*EXERCISE INSTRUCTIONS*
From the records below, set down exactly the lines starting with the line that contains "split; [|done]. rewrite" and going on through the line that contains "Hra Hi; [|done].". Nothing else is wanted.

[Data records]
Content starts

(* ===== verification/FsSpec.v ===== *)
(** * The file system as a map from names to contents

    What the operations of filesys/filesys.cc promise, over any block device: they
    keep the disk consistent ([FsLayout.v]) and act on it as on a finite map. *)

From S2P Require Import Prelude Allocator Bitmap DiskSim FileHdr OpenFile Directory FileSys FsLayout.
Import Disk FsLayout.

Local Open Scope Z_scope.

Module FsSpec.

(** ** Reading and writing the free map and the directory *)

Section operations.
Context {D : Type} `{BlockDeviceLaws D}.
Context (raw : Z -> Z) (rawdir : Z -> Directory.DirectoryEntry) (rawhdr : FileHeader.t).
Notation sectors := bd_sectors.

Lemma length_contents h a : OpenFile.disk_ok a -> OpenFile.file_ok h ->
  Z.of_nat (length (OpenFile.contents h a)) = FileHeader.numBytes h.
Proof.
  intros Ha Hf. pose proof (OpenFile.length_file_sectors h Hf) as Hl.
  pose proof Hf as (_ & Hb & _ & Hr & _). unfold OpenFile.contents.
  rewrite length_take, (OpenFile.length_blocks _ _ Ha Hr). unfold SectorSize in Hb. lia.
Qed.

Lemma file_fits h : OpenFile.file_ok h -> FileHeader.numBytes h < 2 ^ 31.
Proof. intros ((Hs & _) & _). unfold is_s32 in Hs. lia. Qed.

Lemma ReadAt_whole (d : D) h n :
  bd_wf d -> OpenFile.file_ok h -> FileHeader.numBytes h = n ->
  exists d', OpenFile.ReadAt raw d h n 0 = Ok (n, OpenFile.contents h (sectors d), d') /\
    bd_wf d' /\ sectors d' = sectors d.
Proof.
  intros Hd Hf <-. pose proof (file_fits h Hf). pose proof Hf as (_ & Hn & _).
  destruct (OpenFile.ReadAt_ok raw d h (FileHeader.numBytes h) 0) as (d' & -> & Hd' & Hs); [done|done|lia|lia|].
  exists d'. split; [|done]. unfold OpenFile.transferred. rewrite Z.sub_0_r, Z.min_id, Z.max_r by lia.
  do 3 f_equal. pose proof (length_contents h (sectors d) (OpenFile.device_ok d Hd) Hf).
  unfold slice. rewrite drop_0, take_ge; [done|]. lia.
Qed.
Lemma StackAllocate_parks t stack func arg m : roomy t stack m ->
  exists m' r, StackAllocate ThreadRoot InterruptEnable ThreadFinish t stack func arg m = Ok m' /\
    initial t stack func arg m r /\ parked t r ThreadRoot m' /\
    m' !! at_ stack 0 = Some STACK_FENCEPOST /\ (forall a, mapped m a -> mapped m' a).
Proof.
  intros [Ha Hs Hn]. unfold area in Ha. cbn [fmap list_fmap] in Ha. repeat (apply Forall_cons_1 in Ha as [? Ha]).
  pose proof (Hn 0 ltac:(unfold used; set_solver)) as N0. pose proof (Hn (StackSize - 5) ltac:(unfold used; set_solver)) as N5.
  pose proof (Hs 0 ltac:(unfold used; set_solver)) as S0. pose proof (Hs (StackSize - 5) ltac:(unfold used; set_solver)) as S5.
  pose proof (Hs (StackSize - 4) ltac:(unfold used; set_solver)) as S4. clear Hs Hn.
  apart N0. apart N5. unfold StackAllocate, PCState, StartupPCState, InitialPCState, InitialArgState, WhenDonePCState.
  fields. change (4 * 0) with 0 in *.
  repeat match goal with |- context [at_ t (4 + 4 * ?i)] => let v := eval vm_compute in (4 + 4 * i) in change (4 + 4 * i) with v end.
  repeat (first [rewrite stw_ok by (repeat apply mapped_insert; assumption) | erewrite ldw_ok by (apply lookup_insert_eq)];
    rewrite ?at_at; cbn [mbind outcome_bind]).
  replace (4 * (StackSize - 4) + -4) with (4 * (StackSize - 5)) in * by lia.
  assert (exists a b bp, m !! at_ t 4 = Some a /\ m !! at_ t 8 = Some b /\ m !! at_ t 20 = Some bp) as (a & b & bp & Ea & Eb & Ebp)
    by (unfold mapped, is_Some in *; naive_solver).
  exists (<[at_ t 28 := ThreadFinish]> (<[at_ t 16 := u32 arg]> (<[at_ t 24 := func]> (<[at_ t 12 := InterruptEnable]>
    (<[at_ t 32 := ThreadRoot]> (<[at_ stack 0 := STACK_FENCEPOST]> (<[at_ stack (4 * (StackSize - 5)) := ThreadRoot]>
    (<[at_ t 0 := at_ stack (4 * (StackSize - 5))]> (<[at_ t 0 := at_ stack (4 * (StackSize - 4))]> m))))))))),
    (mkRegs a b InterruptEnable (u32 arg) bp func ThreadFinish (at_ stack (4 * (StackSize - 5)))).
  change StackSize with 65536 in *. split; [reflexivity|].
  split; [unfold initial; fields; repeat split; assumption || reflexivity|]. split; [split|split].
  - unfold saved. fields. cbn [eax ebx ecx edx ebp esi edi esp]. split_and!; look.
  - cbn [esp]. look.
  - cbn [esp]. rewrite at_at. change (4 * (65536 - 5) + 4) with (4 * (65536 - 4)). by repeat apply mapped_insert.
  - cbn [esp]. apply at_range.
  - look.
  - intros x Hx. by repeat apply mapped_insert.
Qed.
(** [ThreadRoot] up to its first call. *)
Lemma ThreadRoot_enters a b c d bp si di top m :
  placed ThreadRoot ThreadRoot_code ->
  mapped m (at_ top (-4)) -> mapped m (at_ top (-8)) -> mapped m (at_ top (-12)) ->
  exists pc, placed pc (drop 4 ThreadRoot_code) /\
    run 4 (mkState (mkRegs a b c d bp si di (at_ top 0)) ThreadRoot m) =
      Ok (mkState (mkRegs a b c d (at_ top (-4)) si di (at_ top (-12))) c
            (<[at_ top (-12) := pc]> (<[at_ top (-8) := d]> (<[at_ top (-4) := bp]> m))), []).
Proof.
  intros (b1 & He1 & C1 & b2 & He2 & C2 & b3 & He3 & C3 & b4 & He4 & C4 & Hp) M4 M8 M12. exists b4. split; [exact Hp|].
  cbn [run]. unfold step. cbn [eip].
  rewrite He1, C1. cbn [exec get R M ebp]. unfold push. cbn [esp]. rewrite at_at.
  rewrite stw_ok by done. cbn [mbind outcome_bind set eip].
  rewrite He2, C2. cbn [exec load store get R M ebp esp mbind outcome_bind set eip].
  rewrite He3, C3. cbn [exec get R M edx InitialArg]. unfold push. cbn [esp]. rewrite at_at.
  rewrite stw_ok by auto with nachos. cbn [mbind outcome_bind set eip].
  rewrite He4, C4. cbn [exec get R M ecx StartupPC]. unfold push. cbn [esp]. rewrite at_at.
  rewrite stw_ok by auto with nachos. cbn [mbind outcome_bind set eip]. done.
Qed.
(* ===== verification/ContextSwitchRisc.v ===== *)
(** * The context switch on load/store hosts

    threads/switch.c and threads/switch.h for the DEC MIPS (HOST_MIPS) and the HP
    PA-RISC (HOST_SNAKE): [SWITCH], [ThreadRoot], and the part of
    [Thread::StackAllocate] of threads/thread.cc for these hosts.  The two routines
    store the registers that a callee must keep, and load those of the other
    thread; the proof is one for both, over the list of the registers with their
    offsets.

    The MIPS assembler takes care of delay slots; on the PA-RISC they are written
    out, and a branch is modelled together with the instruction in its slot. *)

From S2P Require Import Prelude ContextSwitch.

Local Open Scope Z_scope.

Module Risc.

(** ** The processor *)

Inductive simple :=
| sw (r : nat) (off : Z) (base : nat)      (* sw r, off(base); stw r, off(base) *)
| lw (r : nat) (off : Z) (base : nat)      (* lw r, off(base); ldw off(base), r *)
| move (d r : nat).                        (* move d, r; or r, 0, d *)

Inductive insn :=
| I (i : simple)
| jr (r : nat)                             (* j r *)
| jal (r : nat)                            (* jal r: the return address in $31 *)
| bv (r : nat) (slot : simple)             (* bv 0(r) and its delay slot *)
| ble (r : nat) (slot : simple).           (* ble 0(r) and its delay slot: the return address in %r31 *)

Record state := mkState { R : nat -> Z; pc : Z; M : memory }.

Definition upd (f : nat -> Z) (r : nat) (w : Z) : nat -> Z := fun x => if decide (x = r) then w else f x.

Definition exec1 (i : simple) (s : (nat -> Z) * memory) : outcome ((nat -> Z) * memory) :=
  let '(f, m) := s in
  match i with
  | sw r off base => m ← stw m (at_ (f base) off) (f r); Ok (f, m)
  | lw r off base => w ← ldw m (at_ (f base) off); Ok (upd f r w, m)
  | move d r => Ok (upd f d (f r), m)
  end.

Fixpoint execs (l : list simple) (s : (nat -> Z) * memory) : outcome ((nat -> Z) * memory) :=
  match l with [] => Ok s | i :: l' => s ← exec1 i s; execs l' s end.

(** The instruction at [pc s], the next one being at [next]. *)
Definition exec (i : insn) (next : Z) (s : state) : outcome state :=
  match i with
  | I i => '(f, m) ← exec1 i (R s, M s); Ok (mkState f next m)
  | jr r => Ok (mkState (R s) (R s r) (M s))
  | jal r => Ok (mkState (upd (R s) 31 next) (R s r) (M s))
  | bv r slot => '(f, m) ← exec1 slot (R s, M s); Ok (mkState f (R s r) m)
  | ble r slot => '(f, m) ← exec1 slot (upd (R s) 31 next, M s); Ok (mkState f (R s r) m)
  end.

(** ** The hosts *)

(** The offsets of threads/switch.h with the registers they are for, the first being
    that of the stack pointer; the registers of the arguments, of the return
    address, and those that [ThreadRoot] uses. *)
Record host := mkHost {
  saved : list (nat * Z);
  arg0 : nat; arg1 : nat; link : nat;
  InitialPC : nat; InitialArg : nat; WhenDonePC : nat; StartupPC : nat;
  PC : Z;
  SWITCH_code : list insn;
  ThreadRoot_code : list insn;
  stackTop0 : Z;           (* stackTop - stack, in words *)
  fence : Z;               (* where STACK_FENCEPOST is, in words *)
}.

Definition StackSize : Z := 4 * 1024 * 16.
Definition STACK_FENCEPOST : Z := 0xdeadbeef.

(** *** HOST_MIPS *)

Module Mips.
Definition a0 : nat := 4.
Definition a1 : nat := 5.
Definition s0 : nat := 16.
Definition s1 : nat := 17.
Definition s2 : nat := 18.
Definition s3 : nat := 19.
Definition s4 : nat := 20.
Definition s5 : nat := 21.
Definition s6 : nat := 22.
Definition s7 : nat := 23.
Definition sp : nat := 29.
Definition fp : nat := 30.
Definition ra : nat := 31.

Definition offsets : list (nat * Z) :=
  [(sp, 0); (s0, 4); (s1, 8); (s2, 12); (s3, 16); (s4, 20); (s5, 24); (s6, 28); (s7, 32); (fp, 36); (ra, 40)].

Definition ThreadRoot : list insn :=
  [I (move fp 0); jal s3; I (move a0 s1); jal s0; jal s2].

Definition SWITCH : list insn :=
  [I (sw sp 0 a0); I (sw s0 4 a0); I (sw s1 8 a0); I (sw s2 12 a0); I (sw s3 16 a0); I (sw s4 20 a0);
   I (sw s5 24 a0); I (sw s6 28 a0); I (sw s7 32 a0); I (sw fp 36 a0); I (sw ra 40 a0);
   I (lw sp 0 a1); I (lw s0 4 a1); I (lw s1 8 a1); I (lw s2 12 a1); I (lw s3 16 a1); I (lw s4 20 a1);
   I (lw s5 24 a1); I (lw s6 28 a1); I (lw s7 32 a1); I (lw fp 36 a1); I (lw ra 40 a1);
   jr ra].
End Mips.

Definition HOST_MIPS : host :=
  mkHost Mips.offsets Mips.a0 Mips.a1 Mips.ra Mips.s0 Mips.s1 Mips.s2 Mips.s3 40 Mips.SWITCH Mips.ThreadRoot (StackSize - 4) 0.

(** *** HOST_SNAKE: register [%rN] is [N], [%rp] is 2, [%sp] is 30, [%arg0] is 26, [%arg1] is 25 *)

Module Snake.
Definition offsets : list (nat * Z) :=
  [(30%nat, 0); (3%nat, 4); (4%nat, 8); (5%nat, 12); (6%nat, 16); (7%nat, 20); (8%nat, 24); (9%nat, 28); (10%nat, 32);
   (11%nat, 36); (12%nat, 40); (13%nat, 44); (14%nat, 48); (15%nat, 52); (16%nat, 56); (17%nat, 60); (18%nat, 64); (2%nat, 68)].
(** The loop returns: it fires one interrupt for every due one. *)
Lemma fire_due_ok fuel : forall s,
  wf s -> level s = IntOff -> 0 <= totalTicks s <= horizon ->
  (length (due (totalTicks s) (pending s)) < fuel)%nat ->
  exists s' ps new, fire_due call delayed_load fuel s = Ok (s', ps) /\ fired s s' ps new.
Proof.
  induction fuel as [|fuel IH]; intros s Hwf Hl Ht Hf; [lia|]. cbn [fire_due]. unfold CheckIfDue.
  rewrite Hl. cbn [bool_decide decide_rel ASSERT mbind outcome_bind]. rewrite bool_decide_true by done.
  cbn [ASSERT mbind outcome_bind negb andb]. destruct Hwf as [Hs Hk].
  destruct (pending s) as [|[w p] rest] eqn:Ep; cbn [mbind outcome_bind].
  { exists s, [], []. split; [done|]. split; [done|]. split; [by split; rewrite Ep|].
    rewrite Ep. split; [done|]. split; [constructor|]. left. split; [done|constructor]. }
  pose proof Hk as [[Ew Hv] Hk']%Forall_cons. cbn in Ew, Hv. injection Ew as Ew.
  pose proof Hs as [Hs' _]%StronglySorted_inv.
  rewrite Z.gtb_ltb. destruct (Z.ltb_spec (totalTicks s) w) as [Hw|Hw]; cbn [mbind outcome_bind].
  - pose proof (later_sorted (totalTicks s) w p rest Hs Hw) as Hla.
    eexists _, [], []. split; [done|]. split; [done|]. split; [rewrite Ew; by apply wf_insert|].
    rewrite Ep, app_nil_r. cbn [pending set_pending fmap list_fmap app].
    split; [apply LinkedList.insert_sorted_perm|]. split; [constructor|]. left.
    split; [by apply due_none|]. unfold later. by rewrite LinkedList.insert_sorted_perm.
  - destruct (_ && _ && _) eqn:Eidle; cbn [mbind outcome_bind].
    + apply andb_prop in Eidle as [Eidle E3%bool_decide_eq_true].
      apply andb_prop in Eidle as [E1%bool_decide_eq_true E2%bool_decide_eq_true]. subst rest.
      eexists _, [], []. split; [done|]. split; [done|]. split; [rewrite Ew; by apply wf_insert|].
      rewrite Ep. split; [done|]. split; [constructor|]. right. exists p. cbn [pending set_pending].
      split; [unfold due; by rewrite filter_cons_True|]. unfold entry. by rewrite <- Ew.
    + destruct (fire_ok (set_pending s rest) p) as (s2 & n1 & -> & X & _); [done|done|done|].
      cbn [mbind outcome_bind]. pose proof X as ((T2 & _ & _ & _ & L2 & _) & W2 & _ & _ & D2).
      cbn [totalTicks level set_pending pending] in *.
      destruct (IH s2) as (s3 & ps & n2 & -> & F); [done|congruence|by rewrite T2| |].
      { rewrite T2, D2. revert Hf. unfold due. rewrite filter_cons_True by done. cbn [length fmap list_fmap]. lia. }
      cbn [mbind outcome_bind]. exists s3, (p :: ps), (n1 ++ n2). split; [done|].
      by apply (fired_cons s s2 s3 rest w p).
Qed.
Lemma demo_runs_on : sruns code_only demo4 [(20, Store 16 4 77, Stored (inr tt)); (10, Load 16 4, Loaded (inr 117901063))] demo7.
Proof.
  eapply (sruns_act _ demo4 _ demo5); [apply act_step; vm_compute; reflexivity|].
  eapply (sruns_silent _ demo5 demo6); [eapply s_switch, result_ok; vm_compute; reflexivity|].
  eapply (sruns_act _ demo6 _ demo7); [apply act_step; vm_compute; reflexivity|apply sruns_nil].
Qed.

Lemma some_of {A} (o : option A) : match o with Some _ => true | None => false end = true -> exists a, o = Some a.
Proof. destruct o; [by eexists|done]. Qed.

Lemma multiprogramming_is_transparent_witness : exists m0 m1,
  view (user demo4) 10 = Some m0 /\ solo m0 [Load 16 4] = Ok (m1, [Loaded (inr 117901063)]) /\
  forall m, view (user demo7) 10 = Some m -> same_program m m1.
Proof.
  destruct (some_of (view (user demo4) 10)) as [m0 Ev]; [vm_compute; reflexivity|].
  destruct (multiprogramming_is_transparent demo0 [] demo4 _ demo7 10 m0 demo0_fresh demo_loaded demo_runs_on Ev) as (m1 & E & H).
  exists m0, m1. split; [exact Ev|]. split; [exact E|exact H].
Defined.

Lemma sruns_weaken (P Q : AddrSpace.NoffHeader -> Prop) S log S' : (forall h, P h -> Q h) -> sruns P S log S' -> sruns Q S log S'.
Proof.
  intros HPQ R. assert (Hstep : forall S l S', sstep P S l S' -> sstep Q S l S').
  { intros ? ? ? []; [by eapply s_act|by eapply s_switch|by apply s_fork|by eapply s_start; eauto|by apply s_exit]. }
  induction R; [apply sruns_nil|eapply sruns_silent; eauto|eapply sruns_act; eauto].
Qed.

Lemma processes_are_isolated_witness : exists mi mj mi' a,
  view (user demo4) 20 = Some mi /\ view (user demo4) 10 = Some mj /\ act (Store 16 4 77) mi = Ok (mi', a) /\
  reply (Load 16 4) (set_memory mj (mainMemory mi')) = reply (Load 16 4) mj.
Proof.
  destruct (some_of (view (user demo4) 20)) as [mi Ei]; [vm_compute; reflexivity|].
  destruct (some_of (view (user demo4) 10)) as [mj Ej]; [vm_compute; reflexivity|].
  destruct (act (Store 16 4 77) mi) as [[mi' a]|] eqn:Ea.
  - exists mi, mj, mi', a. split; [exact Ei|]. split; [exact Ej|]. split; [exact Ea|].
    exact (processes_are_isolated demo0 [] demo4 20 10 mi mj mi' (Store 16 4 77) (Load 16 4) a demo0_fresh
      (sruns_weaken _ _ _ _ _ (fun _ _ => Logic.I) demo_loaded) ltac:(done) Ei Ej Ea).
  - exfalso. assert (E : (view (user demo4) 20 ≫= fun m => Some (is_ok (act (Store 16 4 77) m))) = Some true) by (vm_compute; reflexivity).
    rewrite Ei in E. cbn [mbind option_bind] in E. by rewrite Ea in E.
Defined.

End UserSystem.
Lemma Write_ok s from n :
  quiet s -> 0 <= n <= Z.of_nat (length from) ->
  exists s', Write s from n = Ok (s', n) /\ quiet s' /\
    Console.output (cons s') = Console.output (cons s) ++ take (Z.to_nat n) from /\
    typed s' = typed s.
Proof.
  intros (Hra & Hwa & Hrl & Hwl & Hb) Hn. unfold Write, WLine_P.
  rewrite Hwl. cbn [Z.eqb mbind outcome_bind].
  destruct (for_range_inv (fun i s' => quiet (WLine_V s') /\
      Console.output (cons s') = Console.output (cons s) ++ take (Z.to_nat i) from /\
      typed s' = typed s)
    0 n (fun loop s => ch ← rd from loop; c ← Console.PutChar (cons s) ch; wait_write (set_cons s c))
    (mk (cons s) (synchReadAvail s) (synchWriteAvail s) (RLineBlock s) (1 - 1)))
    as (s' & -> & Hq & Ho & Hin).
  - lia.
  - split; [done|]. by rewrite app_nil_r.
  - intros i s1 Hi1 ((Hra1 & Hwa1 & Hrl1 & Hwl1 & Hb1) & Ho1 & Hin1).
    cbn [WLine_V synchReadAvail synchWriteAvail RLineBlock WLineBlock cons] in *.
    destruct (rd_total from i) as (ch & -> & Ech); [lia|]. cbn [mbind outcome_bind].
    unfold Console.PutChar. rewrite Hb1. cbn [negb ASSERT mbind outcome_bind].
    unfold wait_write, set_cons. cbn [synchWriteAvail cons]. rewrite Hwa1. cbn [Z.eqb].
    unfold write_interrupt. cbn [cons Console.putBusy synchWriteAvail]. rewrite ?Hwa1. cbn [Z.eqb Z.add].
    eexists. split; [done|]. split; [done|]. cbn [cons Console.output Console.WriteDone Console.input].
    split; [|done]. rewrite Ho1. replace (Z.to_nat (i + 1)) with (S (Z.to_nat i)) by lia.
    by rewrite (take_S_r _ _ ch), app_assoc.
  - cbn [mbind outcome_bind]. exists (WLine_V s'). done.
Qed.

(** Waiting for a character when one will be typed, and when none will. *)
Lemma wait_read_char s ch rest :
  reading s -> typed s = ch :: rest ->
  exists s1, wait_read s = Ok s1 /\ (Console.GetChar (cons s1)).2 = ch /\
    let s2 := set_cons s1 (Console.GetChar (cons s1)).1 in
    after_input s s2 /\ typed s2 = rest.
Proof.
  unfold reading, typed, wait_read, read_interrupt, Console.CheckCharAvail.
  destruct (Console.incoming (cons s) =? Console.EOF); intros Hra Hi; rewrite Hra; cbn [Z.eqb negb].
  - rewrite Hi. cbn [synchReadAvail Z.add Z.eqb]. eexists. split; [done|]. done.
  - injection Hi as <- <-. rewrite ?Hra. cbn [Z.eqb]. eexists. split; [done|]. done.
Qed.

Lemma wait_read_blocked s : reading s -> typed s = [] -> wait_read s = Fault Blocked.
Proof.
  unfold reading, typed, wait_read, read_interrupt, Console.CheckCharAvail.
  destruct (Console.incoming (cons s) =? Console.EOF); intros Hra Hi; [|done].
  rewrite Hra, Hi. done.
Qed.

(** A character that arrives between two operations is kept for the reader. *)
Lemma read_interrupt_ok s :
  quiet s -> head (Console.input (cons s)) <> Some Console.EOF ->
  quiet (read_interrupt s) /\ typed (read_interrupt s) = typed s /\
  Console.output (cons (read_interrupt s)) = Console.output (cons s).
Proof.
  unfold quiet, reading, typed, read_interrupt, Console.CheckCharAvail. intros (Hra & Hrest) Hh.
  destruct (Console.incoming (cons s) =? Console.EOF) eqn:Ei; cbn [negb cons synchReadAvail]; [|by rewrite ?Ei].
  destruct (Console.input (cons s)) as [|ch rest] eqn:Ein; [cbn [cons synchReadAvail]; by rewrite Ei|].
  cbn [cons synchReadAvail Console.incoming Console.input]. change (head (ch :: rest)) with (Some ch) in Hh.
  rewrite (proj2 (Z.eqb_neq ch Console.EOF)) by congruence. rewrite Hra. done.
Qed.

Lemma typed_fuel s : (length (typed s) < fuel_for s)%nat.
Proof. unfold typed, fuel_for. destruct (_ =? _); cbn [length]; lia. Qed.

Content ends

*ANSWER BOX*
    split; [|done]. rewrite Ho1. replace (Z.to_nat (i + 1)) with (S (Z.to_nat i)) by lia.
    by rewrite (take_S_r _ _ ch), app_assoc.
  - cbn [mbind outcome_bind]. exists (WLine_V s'). done.
Qed.

(** Waiting for a character when one will be typed, and when none will. *)
Lemma wait_read_char s ch rest :
  reading s -> typed s = ch :: rest ->
  exists s1, wait_read s = Ok s1 /\ (Console.GetChar (cons s1)).2 = ch /\
    let s2 := set_cons s1 (Console.GetChar (cons s1)).1 in
    after_input s s2 /\ typed s2 = rest.
Proof.
  unfold reading, typed, wait_read, read_interrupt, Console.CheckCharAvail.
  destruct (Console.incoming (cons s) =? Console.EOF); intros Hra Hi; rewrite Hra; cbn [Z.eqb negb].
  - rewrite Hi. cbn [synchReadAvail Z.add Z.eqb]. eexists. split; [done|]. done.
  - injection Hi as <- <-. rewrite ?Hra. cbn [Z.eqb]. eexists. split; [done|]. done.
Qed.

Lemma wait_read_blocked s : reading s -> typed s = [] -> wait_read s = Fault Blocked.
Proof.
  unfold reading, typed, wait_read, read_interrupt, Console.CheckCharAvail.
  destruct (Console.incoming (cons s) =? Console.EOF); intros Hra Hi; [|done].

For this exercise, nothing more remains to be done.